Specifically, a state Department of Revenue employee likely "unwittingly executed malware, and became compromised" after clicking on an embedded link in a salacious email, allowing an attacker to harvest the employee's username and password. So said a state-commissioned analysis from security firm Mandiant, released last week.
Two weeks after the initial malware infection, "the attacker logged into the remote access service (Citrix) using legitimate Department of Revenue user credentials," according to the report. "The attacker used the Citrix portal to log into the user's workstation and then leveraged the user's access rights to access other Department of Revenue systems and databases with the user's credentials."
Ultimately, the attacker stole 3.3 million unencrypted bank account numbers. Given the recent spike in fraudulent wire-transfer attacks, that information promises to be a goldmine. Equally worrying for consumers is the theft of copies of 3.8 million tax returns, containing social security numbers for 1.9 million children and other dependents.
[ S.C. isn't alone in failing to protect government data. See Stolen NASA Laptop Had Unencrypted Employee Data. ]
Who's to blame for the data breach? South Carolina state officials have pointed the finger at Russian attackers, while also criticizing the Internal Revenue Service for not having required the state to encrypt social security numbers. But based on a reading of Mandiant's report, state officials are perhaps most to blame. On that note, last week Gov. Nikki Haley said at a news conference that South Carolina Department of Revenue director Jim Etter would resign, effective Dec. 31. Etter had reportedly declined the offer of free breach-detection services from the state's IT department.
From a security standpoint, failing to watch for intrusions was an amateur error, and -- no surprise -- the state failed to catch the recent intrusion. Likewise, the state failed to spot the follow-up compromise of 44 different systems, the installation of backdoor software, multiple instances of password hashes being dumped, the running of Windows batch scripts, or the attacker executing numerous arbitrary commands against databases.

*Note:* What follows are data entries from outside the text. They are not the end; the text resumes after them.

(** ** DatadogCollector, from [src/data_collectors/datadog_collector.py]

    The collector talks to the Datadog API.  What the API gives is an input
    of the model: the length of the host list, and for each metric query
    whether it raised or what series it returned.  The two timestamps parsed
    from the date strings are only passed on to the queries; a malformed date
    or a failing host search raises before any metric is set, and the model
    starts after both. *)

(** One sample [[timestamp, value]] of a series' point list; the value is
    [None] where Datadog has no data. *)
Definition point : Type := pyval * option pyval.

(** The outcome of [api.Metric.query]: an exception, or a response with its
    list of series, each given by its point list.  A response without the
    keys the code reads raises [KeyError] inside the same [try] and so
    behaves as [QueryRaised]. *)
Inductive query_outcome : Type :=
| QueryRaised
| QueryReturned (series : list (list point)).

(** [sum(1 for point in error_points if point[1] > incident_threshold)] with
    [incident_threshold = 0.05]; comparing [None] with a float raises
    [TypeError], which is the result [None] here. *)
Fixpoint count_spikes (error_points : list point) : option Z :=
  match error_points with
  | [] => Some 0
  | (_, None) :: _ => None
  | (_, Some value) :: rest =>
      n ← count_spikes rest;
      Some (if py_gt value (PFloat 0.05) then 1 + n else n)
  end.

(** The dictionary returned from the [try] block for [incidents] spikes. *)
Definition incident_estimate (incidents : Z) : gmap string pyval :=
  let avg_incident_duration := 2 in
  let total_downtime := incidents * avg_incident_duration in
  list_to_map
    [("monthly_incidents", PInt (incidents / 12));
     ("annual_downtime_hours", PInt total_downtime);
     ("mean_time_to_resolution_hours", PInt 4);
     ("hourly_revenue_impact", PInt 10000)].

(** The dictionary returned from the [except] block. *)
Definition incident_fallback : gmap string pyval :=
  list_to_map
    [("monthly_incidents", PInt 20);
     ("annual_downtime_hours", PInt 48);
     ("mean_time_to_resolution_hours", PInt 4);
     ("hourly_revenue_impact", PInt 10000)].

Definition _get_incident_data (error_query : query_outcome) : gmap string pyval :=
  match error_query with
  | QueryRaised => incident_fallback
  | QueryReturned [] => incident_estimate 24
  | QueryReturned (error_points :: _) =>
      match count_spikes error_points with
      | Some incidents => incident_estimate incidents
      | None => incident_fallback
      end
  end.

(** Both the [try] and the [except] block return this dictionary; the two
    query results are not used. *)
Definition _get_performance_metrics (queries : query_outcome * query_outcome)
    : gmap string pyval :=
  list_to_map
    [("total_metrics", PInt 150);
     ("avg_cpu_utilization", PInt 65);
     ("avg_memory_utilization", PInt 70);
     ("dashboards", PInt 15)].
(** * Polymarket copy-trading bot: position matching and reconciliation

    A shallow embedding of
    - [frontend/app.js], function [renderPairedPositions] (the position
      matcher and its slippage statistics), the other views and
      calculations of the dashboard, and its refresh cycle,
    - [src/scripts/reconcilePositions.ts], function [main] (the
      reconciliation driver), and
    - [src/dashboard/server.ts], the routes of the dashboard server,
    together with the slippage guard of [src/utils/postOrder.ts], which is
    described in [UPDATES] and the specification only.

    JavaScript numbers are IEEE 754 binary64 values; they are modelled by
    Rocq's primitive floats, whose operations are the same IEEE operations.
    A numeric field read from a position object is an [option float]:
    [None] is JavaScript's [undefined] (the field is absent). *)

From Stdlib Require Import Floats ZArith List Bool.
From stdpp Require Import base option list strings gmap pretty.
Import ListNotations.

(** A decimal literal denotes the nearest binary64 value, as it does in
    JavaScript. *)
Set Warnings "-inexact-float".

Local Open Scope string_scope.
Local Open Scope list_scope.

(** ** JavaScript numbers *)

Module JS.

(** A value read from a numeric field: a number or [undefined]. *)
Definition num := option float.

(** [ToBoolean] on a number: [+0], [-0] and [NaN] are falsy. *)
Definition truthy_float (x : float) : bool :=
  negb (PrimFloat.is_zero x || PrimFloat.is_nan x).

(** [ToBoolean] on a numeric field; [undefined] is falsy. *)
Definition truthy (v : num) : bool :=
  match v with
  | Some x => truthy_float x
  | None => false
  end.

(** [a || b] where both operands are numeric fields. *)
Definition or (a b : num) : num := if truthy a then a else b.

(** [a || d] where [d] is a number literal, so that the result is a
    number. *)
Definition or_lit (a : num) (d : float) : float :=
  match a with
  | Some x => if truthy_float x then x else d
  | None => d
  end.

(** [ToNumber]: [undefined] becomes [NaN]. *)
Definition to_number (v : num) : float :=
  match v with
  | Some x => x
  | None => PrimFloat.nan
  end.

(** [a > b] on numbers. *)
Definition gt (a b : float) : bool := PrimFloat.ltb b a.

(** [a > b] where [a] is a numeric field. *)
Definition gt_num (a : num) (b : float) : bool := gt (to_number a) b.

End JS.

As a result, a few weeks after the first successful malware infection, the attacker was still using the stolen credentials to conduct reconnaissance on 21 different state servers, although he or she hadn't yet been able to access sensitive data. But with more work, by Sept. 12, 2012, the attacker had successfully located and begun copying 23 database backup files, containing 74.7 GB of data, to another directory. Soon, the attacker compressed the data into 15 zip files, transferred them to another server, sent the data to an external system -- outside the state's control -- and deleted the zip files to help hide the data breach, according to Mandiant's report.
The breach remained undiscovered until about a month later, on Oct. 10, when the Secret Service informed state officials that information on three residents appeared to have been stolen. Two days later, the state hired Mandiant to help find out what happened.
The bill for the data breach now exceeds $14 million, reported the Associated Press. Related costs include $500,000 for Mandiant's efforts, $12 million for credit monitoring services from Experian, $800,000 for improved information security capabilities, $100,000 for outside legal help, $150,000 for a related public relations campaign as well as $740,000 that will likely be spent to notify the estimated 1.3 million out-of-state taxpayers who were affected by the breach.